Find the line with "else let '(key, query, _)" in the entries below, then reproduce it and every line after it down to and including the line with "(** [errors.New(string(respBody))] *)", exactly.

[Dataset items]
----------------------------------------

(** What the specification asks of [sanitizeURL] at one input. *)
Definition sanitize_spec (u : string) : Prop :=
  sanitizeURL (sanitizeURL u) = sanitizeURL u
  ∧ hasScheme (sanitizeURL u) = true
  ∧ strings.HasSuffix (sanitizeURL u) "/" = false.

(** ** Package [net/url]: query escaping and [url.Values]

    [net/url] is Go's standard library, used by [String] through
    [Values.Encode], [ParseQuery] and [Values.Add], and by [Auth] and
    [Unauth] through [Values.Set] and [Values.Del].  The definitions below
    follow the library's code for the [encodeQueryComponent] mode. *)

Module _url.

(** [type Values map[string][]string] *)
Abbreviation Values := (gmap string (list string)).

(** [v[key] = []string{value}] *)
Definition Values_Set (v : Values) (key value : string) : Values :=
  <[key := [value]]> v.

(** [v[key] = append(v[key], value)] *)
Definition Values_Add (v : Values) (key value : string) : Values :=
  <[key := default [] (v !! key) ++ [value]]> v.

(** [delete(v, key)] *)
Definition Values_Del (v : Values) (key : string) : Values :=
  delete key v.

Definition byte_in (lo hi c : ascii) : bool :=
  (N_of_ascii lo <=? N_of_ascii c)%N && (N_of_ascii c <=? N_of_ascii hi)%N.

(** [shouldEscape(c, encodeQueryComponent)]: only the unreserved
    characters of RFC 3986 §2.3 are left alone. *)
Definition shouldEscape (c : ascii) : bool :=
  if byte_in "a" "z" c || byte_in "A" "Z" c || byte_in "0" "9" c then false
  else if bool_decide (c = "-"%char) || bool_decide (c = "_"%char)
          || bool_decide (c = "."%char) || bool_decide (c = "~"%char)
  then false
  else true.

(** [const upperhex = "0123456789ABCDEF"], indexed by a nibble. *)
Definition upperhex (n : N) : ascii :=
  default "0"%char (String.get (N.to_nat n) "0123456789ABCDEF").

(** [escape(s, encodeQueryComponent)], byte by byte: a space becomes
    [+], a byte that must be escaped becomes [%XX]. *)
Fixpoint QueryEscape (s : string) : string :=
  match s with
  | EmptyString => EmptyString
  | String c s =>
      if bool_decide (c = " "%char) then String "+" (QueryEscape s)
      else if shouldEscape c then
        String "%"
          (String (upperhex (N.shiftr (N_of_ascii c) 4))
             (String (upperhex (N.land (N_of_ascii c) 15))
                (QueryEscape s)))
      else String c (QueryEscape s)
  end.

Definition ishex (c : ascii) : bool :=
  byte_in "0" "9" c || byte_in "a" "f" c || byte_in "A" "F" c.

Definition unhex (c : ascii) : N :=
  if byte_in "0" "9" c then N_of_ascii c - N_of_ascii "0"
  else if byte_in "a" "f" c then N_of_ascii c - N_of_ascii "a" + 10
  else if byte_in "A" "F" c then N_of_ascii c - N_of_ascii "A" + 10
  else 0.

(** [unescape(s, encodeQueryComponent)]; [None] is the [EscapeError]
    returned for a [%] that is not followed by two hex digits. *)
Fixpoint QueryUnescape (s : string) : option string :=
  match s with
  | EmptyString => Some EmptyString
  | String c r =>
      if bool_decide (c = "%"%char) then
        match r with
        | String a (String b r') =>
            if ishex a && ishex b then
              String (ascii_of_N (N.lor (N.shiftl (unhex a) 4) (unhex b)))
                <$> QueryUnescape r'
            else None
        | _ => None
        end
      else if bool_decide (c = "+"%char) then String " " <$> QueryUnescape r
      else String c <$> QueryUnescape r
  end.

(** [for k := range v { keys = append(keys, k) }; sort.Strings(keys)] *)
Definition sortedKeys (v : Values) : list string :=
  merge_sort String.le (map_to_list v).*1.

(** [func (v Values) Encode() string].  A nil map is read as the empty
    map, for which the loop does not run either. *)
Definition Values_Encode (v : Values) : string :=
  foldl
    (λ buf k,
       let vs := default [] (v !! k) in
       let keyEscaped := QueryEscape k in
       foldl
         (λ buf x,
            (if bool_decide (0 < String.length buf) then buf +:+ "&"
             else buf)
            +:+ keyEscaped +:+ "=" +:+ QueryEscape x)
         buf vs)
    EmptyString (sortedKeys v).

(** [strings.Cut(s, sep)] for a one-byte separator. *)
Fixpoint Cut (s : string) (sep : ascii) : string * string * bool :=
  match s with
  | EmptyString => (EmptyString, EmptyString, false)
  | String c r =>
      if bool_decide (c = sep) then (EmptyString, r, true)
      else let '(before, after, found) := Cut r sep in
           (String c before, after, found)
  end.

(** [strings.Contains(s, string(c))] *)
Fixpoint Contains (s : string) (c : ascii) : bool :=
  match s with
  | EmptyString => false
  | String d r => bool_decide (d = c) || Contains r c
  end.

(** The body of the loop of [parseQuery]; the boolean records
    [err != nil]. *)
Definition parseQuery_step (acc : Values * bool) (key : string)
  : Values * bool :=
  let '(m, err) := acc in
  if Contains key ";" then (m, true)
  else if bool_decide (key = EmptyString) then (m, err)
  else
    let '(key, value, _) := Cut key "=" in
    match QueryUnescape key with
    | None => (m, true)
    | Some key =>
        match QueryUnescape value with
        | None => (m, true)
        | Some value => (Values_Add m key value, err)
        end
    end.

(** The loop [for query != "" { key, query, _ = strings.Cut(query, "&");
    ... }] of [parseQuery].  Every iteration removes at least one byte
    of [query], so [length query] iterations are enough.  (Before Go 1.17
    the loop cut at semicolons as well; [Encode] writes none.) *)
Fixpoint parseQuery_loop (fuel : nat) (query : string) (acc : Values * bool)
  : Values * bool :=
  match fuel with
  | O => acc
  | S fuel =>
      if bool_decide (query = EmptyString) then acc
      else let '(key, query, _) := Cut query "&" in
           parseQuery_loop fuel query (parseQuery_step acc key)
  end.

(** [func ParseQuery(query string) (Values, error)]: the map is returned
    also when [err != nil]. *)
Definition ParseQuery (query : string) : Values * bool :=
  parseQuery_loop (String.length query) query (∅, false).

End _url.

(** ** Errors

    A Go [error] is an interface value.  The values that reach the callers
    of this package are told apart by where they were made. *)

(** What [http.Client.Do] can return as its error, by the dynamic types
    that the type switch of [doRequest] tells apart.  An error value either
    implements [net.Error] ([Timeout] and [Temporary]) or has no [Timeout]
    method at all, as is the case of the errors of [net] and [net/http]. *)
Inductive transport_error : Type :=
  | net_Error (msg : string) (timeout temporary : bool)
      (** a value of a type implementing [net.Error], other than
          [*url.Error] *)
  | url_Error (Op URL : string) (Err : transport_error)
      (** [&url.Error{Op, URL, Err}] *)
  | other_error (msg : string).
      (** a value of any other type *)

(** [e.(net.Error)] followed by [Timeout()]: [None] when the dynamic type
    of [e] does not implement [net.Error].  [*url.Error] implements it, and
    its [Timeout] asks the wrapped error. *)
Fixpoint net_Timeout (e : transport_error) : option bool :=
  match e with
  | net_Error _ timeout _ => Some timeout
  | url_Error _ _ Err => Some (default false (net_Timeout Err))
  | other_error _ => None
  end.

Inductive error : Type :=
  | ErrRequest (msg : string)
      (** returned by [http.NewRequest] *)
  | ErrTransport (e : transport_error)
      (** the error of [http.Client.Do], as it was returned *)
  | ErrTimeout (e : transport_error)
      (** [ErrTimeout{err}] *)
  | ErrRead (msg : string)
      (** returned by [ioutil.ReadAll] *)
  | ErrApplication (msg : string)
      (** [errors.New(string(respBody))] *)
  | ErrValueMissing
      (** [var ErrValueMissing = errors.New("firebase node missing")] *)
  | ErrJSON (msg : string).
      (** returned by [json.Marshal] or [json.Unmarshal] *)

(** The result of a Go function returning [(T, error)]. *)
Inductive result (A : Type) : Type :=
  | Ok (a : A)
  | Err (e : error).
Arguments Ok {A} a.
Arguments Err {A} e.

(** ** Requests and responses *)

Definition loc := positive.

(** [context.Context] values are only passed on. *)
Definition Context := nat.

(** [oauth2.TokenSource] values are only asked for a token. *)
Definition TokenSource := nat.

Record Request : Type := mkRequest {
  Method : string;
  URL : string;
  Header : gmap string (list string);
  Body : string;
  Ctx : option Context;
}.

(** [req.WithContext(ctx)] *)
Definition WithContext (req : Request) (ctx : Context) : Request :=
  mkRequest (Method req) (URL req) (Header req) (Body req) (Some ctx).

Record Response : Type := mkResponse {
  StatusCode : Z;
  (** what [ioutil.ReadAll(resp.Body)] gives: all the bytes, or an error *)
  ReadAll : string + string;
}.

(** ** External collaborators

    The HTTP transport, the JSON codec and the OAuth2 token source are not
    part of the package.  The answers of the transport and of the token
    source may change from one call to the next: they are asked with the
    number of calls made so far. *)
Class External : Type := {
  (** the caller's values, [interface{}] in the source *)
  value : Type;
  json_Marshal : value → string + string;
  json_Unmarshal : string → value + string;
  (** [json.Unmarshal(bytes, &m)] for [var m map[string]string] *)
  json_Unmarshal_map : string → gmap string string + string;
  (** the error of [http.NewRequest(method, url, body)], if any *)
  http_NewRequest_error : string → string → option string;
  (** [client.Do(req)] *)
  client_Do : nat → loc → Request → Response + transport_error;
  (** [tokenSrc.Token()]: the [AccessToken] of the token unless the token
      is nil, and the error unless it is nil *)
  tokenSource_Token : nat → TokenSource → option string * option string;
}.

(** [http.NewRequest(method, url, bytes.NewReader(body))] *)
Definition http_NewRequest {world : External} (method url body : string)
  : Request + string :=
  match http_NewRequest_error method url with
  | Some msg => inr msg
  | None => inl (mkRequest method url ∅ body None)
  end.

----------------------------------------

◆ Answer space
      else let '(key, query, _) := Cut query "&" in
           parseQuery_loop fuel query (parseQuery_step acc key)
  end.

(** [func ParseQuery(query string) (Values, error)]: the map is returned
    also when [err != nil]. *)
Definition ParseQuery (query : string) : Values * bool :=
  parseQuery_loop (String.length query) query (∅, false).

End _url.

(** ** Errors

    A Go [error] is an interface value.  The values that reach the callers
    of this package are told apart by where they were made. *)

(** What [http.Client.Do] can return as its error, by the dynamic types
    that the type switch of [doRequest] tells apart.  An error value either
    implements [net.Error] ([Timeout] and [Temporary]) or has no [Timeout]
    method at all, as is the case of the errors of [net] and [net/http]. *)
Inductive transport_error : Type :=
  | net_Error (msg : string) (timeout temporary : bool)
      (** a value of a type implementing [net.Error], other than
          [*url.Error] *)
  | url_Error (Op URL : string) (Err : transport_error)
      (** [&url.Error{Op, URL, Err}] *)
  | other_error (msg : string).
      (** a value of any other type *)

(** [e.(net.Error)] followed by [Timeout()]: [None] when the dynamic type
    of [e] does not implement [net.Error].  [*url.Error] implements it, and
    its [Timeout] asks the wrapped error. *)
Fixpoint net_Timeout (e : transport_error) : option bool :=
  match e with
  | net_Error _ timeout _ => Some timeout
  | url_Error _ _ Err => Some (default false (net_Timeout Err))
  | other_error _ => None
  end.

Inductive error : Type :=
  | ErrRequest (msg : string)
      (** returned by [http.NewRequest] *)
  | ErrTransport (e : transport_error)
      (** the error of [http.Client.Do], as it was returned *)
  | ErrTimeout (e : transport_error)
      (** [ErrTimeout{err}] *)
  | ErrRead (msg : string)
      (** returned by [ioutil.ReadAll] *)
  | ErrApplication (msg : string)
      (** [errors.New(string(respBody))] *)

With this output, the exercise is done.